ASSIGNMENT.
Could you set down exactly the lines of the data below, starting at the one that holds "(existing.(te_entropy_blocks) ≠ tracked.(te_entropy_blocks))" and ending at the one that holds "plan.(te_canonical) && bool_decide", both included, and only those?
START RECORDS TO PROCESS
(* ===== verification/Settlement.v ===== *)
(** * Settlement: payment, entropy and canonical-chain tracking
    (crates/meshmine-settlement/src/lib.rs: [PlanPaymentTracker],
    [EntropyPlanTracker], [CanonicalOverlayView])

    The errors of the crate, and the three trackers that follow the canonical
    Handshake chain. [BTreeMap] and [BTreeSet] are [gmap] and [gset]; their
    first and last elements are the least and greatest key. A method that
    takes [&mut self] returns the new state with its result. *)

From S2P Require Import Prelude Codec Hash Types Objects Storage Journal.

Inductive SettlementError :=
| ZeroSnapshotThreshold | ZeroAccumulatorLimit | RetainedSessionLimit
| RetainedBucketCreditLimit | RetainedPayloadByteLimit | InvalidAccumulatorCheckpoint
| EmptySessionWork | ConflictingBucketMetadata | EmptyTicketClass | ZeroTicketWeight
| EntropyCountOverflow | EntropyNotDelayed | InvalidServiceFraction | MissingTickets
| TicketCountMismatch | PlanSnapshotMismatch | PlanVerificationMismatch | ArithmeticOverflow
| DisconnectMismatch | CanonicalHeightConflict | NoncanonicalParentCertificate
| NoncanonicalSessionParent | MissingServiceCreditCap | ServiceEventCap | ServiceRoleCap
| DuplicateServiceEvent | ZeroServiceCredit | UneconomicTicket | CoinbaseOutputPolicy
| InvalidBootstrapTransition | NormalSnapshotUnavailable
| SE_Durable (e : DurableInvariantError).

(** [set.first()] and [map.last_key_value()] *)
Definition set_first (X : gset Z) : option Z :=
  foldr (λ x acc, Some (match acc with None => x | Some y => Z.min x y end)) None (elements X).
Definition set_last (X : gset Z) : option Z :=
  foldr (λ x acc, Some (match acc with None => x | Some y => Z.max x y end)) None (elements X).
Definition last_key_value {A} (m : gmap Z A) : option (Z * A) :=
  k ← set_last (dom m); x ← m !! k; Some (k, x).

(** ** [PlanPaymentTracker] *)

Record PlanPaymentTracker := mkPlanPaymentTracker {
  pt_eligible_sequences : gset Z;
  pt_canonical_payments : list (Hash256 * option Z);
  pt_paid_sequences : gset Z;
  pt_payable_sequences : gset Z;
}.

Definition PlanPaymentTracker_default : PlanPaymentTracker := mkPlanPaymentTracker ∅ [] ∅ ∅.

Definition add_eligible (t : PlanPaymentTracker) (sequence : Z) : PlanPaymentTracker :=
  mkPlanPaymentTracker ({[sequence]} ∪ t.(pt_eligible_sequences)) t.(pt_canonical_payments)
    t.(pt_paid_sequences)
    (if bool_decide (sequence ∉ t.(pt_eligible_sequences))
        && bool_decide (sequence ∉ t.(pt_paid_sequences))
     then {[sequence]} ∪ t.(pt_payable_sequences) else t.(pt_payable_sequences)).

Definition invalidate_eligible (t : PlanPaymentTracker) (sequence : Z) : PlanPaymentTracker :=
  mkPlanPaymentTracker (t.(pt_eligible_sequences) ∖ {[sequence]}) t.(pt_canonical_payments)
    t.(pt_paid_sequences) (t.(pt_payable_sequences) ∖ {[sequence]}).

Definition current_payable (t : PlanPaymentTracker) : option Z := set_first t.(pt_payable_sequences).

Definition pt_connect_block (t : PlanPaymentTracker) (block_hash : Hash256)
    (paid_plan : option Z) : result SettlementError PlanPaymentTracker :=
  if match paid_plan with
     | Some sequence => bool_decide (Some sequence ≠ current_payable t)
     | None => false
     end
  then Err TicketCountMismatch
  else
    let payments := t.(pt_canonical_payments) ++ [(block_hash, paid_plan)] in
    Ok match paid_plan with
       | Some sequence =>
           mkPlanPaymentTracker t.(pt_eligible_sequences) payments
             ({[sequence]} ∪ t.(pt_paid_sequences)) (t.(pt_payable_sequences) ∖ {[sequence]})
       | None =>
           mkPlanPaymentTracker t.(pt_eligible_sequences) payments t.(pt_paid_sequences)
             t.(pt_payable_sequences)
       end.

Definition pt_disconnect_tip (t : PlanPaymentTracker) (block_hash : Hash256) :
    result SettlementError PlanPaymentTracker :=
  match last t.(pt_canonical_payments) with
  | None => Err DisconnectMismatch
  | Some (tip_hash, paid_plan) =>
      if bool_decide (tip_hash ≠ block_hash) then Err DisconnectMismatch
      else
        let payments := take (length t.(pt_canonical_payments) - 1) t.(pt_canonical_payments) in
        Ok match paid_plan with
           | Some sequence =>
               mkPlanPaymentTracker t.(pt_eligible_sequences) payments
                 (t.(pt_paid_sequences) ∖ {[sequence]})
                 (if bool_decide (sequence ∈ t.(pt_eligible_sequences))
                  then {[sequence]} ∪ t.(pt_payable_sequences) else t.(pt_payable_sequences))
           | None =>
               mkPlanPaymentTracker t.(pt_eligible_sequences) payments t.(pt_paid_sequences)
                 t.(pt_payable_sequences)
           end
  end.

(** ** [EntropyPlanTracker] *)

Record TrackedEntropyPlan := mkTrackedEntropyPlan {
  te_sequence : Z;
  te_entropy_blocks : list (Z * Hash256);
  te_canonical : bool;
}.
Definition EntropyPlanTracker : Type := gmap Hash256 TrackedEntropyPlan.

(** The heights of the entropy blocks, [entropy_anchor_start] on. *)
Fixpoint entropy_blocks (start offset : Z) (hashes : list Hash256) :
    result SettlementError (list (Z * Hash256)) :=
  match hashes with
  | [] => Ok []
  | hash :: hashes =>
      _ ← ensure (offset <=? U32_MAX) ArithmeticOverflow;
      height ← ok_or (checked_add 32 start offset) ArithmeticOverflow;
      rest ← entropy_blocks start (offset + 1) hashes;
      Ok ((height, hash) :: rest)
  end.

Definition entropy_register `{Digests} (t : EntropyPlanTracker) (plan : PayoutPlanV2) :
    result SettlementError EntropyPlanTracker :=
  if negb (plan.(pp_entropy_anchor_count) =? len plan.(pp_entropy_hashes))
     || bool_decide (plan.(pp_entropy_hashes) = [])
  then Err EntropyNotDelayed
  else
    blocks ← entropy_blocks plan.(pp_entropy_anchor_start) 0 plan.(pp_entropy_hashes);
    let tracked := mkTrackedEntropyPlan plan.(pp_plan_sequence) blocks true in
    match t !! object_id plan with
    | Some existing =>
        if bool_decide (existing.(te_sequence) ≠ tracked.(te_sequence))
           || bool_decide (existing.(te_entropy_blocks) ≠ tracked.(te_entropy_blocks))
        then Err PlanVerificationMismatch
        else Ok (<[object_id plan :=
                    mkTrackedEntropyPlan existing.(te_sequence) existing.(te_entropy_blocks) true]> t)
    | None => Ok (<[object_id plan := tracked]> t)
    end.

(** A plan that loses its entropy block. *)
Definition plan_hit (height : Z) (hash : Hash256) (plan : TrackedEntropyPlan) : bool :=
  plan.(te_canonical) && bool_decide ((height, hash) ∈ plan.(te_entropy_blocks)).

Definition disconnect_entropy_block (t : EntropyPlanTracker) (height : Z) (hash : Hash256) :
    gset Z * EntropyPlanTracker :=
  (list_to_set ((λ e, e.2.(te_sequence)) <$> filter (λ e, plan_hit height hash e.2 = true) (map_to_list t)),
   (λ plan, if plan_hit height hash plan
            then mkTrackedEntropyPlan plan.(te_sequence) plan.(te_entropy_blocks) false
            else plan) <$> t).

Definition is_canonical (t : EntropyPlanTracker) (plan_id : Hash256) : bool :=
  match t !! plan_id with Some plan => plan.(te_canonical) | None => false end.

(** ** [CanonicalOverlayView] *)

Record TrackedParentCertificate := mkTrackedParentCertificate {
  tp_parent_height : Z;
  tp_parent_hash : Hash256;
  tp_canonical : bool;
}.
Record TrackedOverlaySession := mkTrackedOverlaySession {
  ts_parent_certificate_id : Hash256;
  ts_closed_for_reorg : bool;
}.
#[export] Instance TrackedParentCertificate_eq_dec : EqDecision TrackedParentCertificate.
Proof. solve_decision. Defined.
#[export] Instance TrackedOverlaySession_eq_dec : EqDecision TrackedOverlaySession.
Proof. solve_decision. Defined.

Record CanonicalOverlayView := mkCanonicalOverlayView {
  ov_canonical_headers : gmap Z Hash256;
  ov_parent_certificates : gmap Hash256 TrackedParentCertificate;
  ov_sessions : gmap Hash256 TrackedOverlaySession;
}.
Definition CanonicalOverlayView_default : CanonicalOverlayView := mkCanonicalOverlayView ∅ ∅ ∅.

Record ReorgEffects := mkReorgEffects {
  re_invalidated_parent_certificates : gset Hash256;
  re_closed_sessions : gset Hash256;
  re_invalidated_plan_sequences : gset Z;
  re_retain_share_and_body_evidence : bool;
  re_recompute_current_payable_plan : bool;
}.

Definition ov_connect_block (o : CanonicalOverlayView) (height : Z) (block_hash : Hash256)
    (paid_plan : option Z) (payments : PlanPaymentTracker) :
    result SettlementError (CanonicalOverlayView * PlanPaymentTracker) :=
  if match last_key_value o.(ov_canonical_headers) with
     | Some (tip_height, _) => negb (height =? saturating_add 32 tip_height 1)
     | None => false
     end
  then Err CanonicalHeightConflict
  else if match o.(ov_canonical_headers) !! height with
          | Some existing => bool_decide (existing ≠ block_hash)
          | None => false
          end
  then Err CanonicalHeightConflict
  else
    payments ← pt_connect_block payments block_hash paid_plan;
    Ok (mkCanonicalOverlayView (<[height := block_hash]> o.(ov_canonical_headers))
          o.(ov_parent_certificates) o.(ov_sessions), payments).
END RECORDS TO PROCESS
EXERCISE RESULT.
           || bool_decide (existing.(te_entropy_blocks) ≠ tracked.(te_entropy_blocks))
        then Err PlanVerificationMismatch
        else Ok (<[object_id plan :=
                    mkTrackedEntropyPlan existing.(te_sequence) existing.(te_entropy_blocks) true]> t)
    | None => Ok (<[object_id plan := tracked]> t)
    end.

(** A plan that loses its entropy block. *)
Definition plan_hit (height : Z) (hash : Hash256) (plan : TrackedEntropyPlan) : bool :=
  plan.(te_canonical) && bool_decide ((height, hash) ∈ plan.(te_entropy_blocks)).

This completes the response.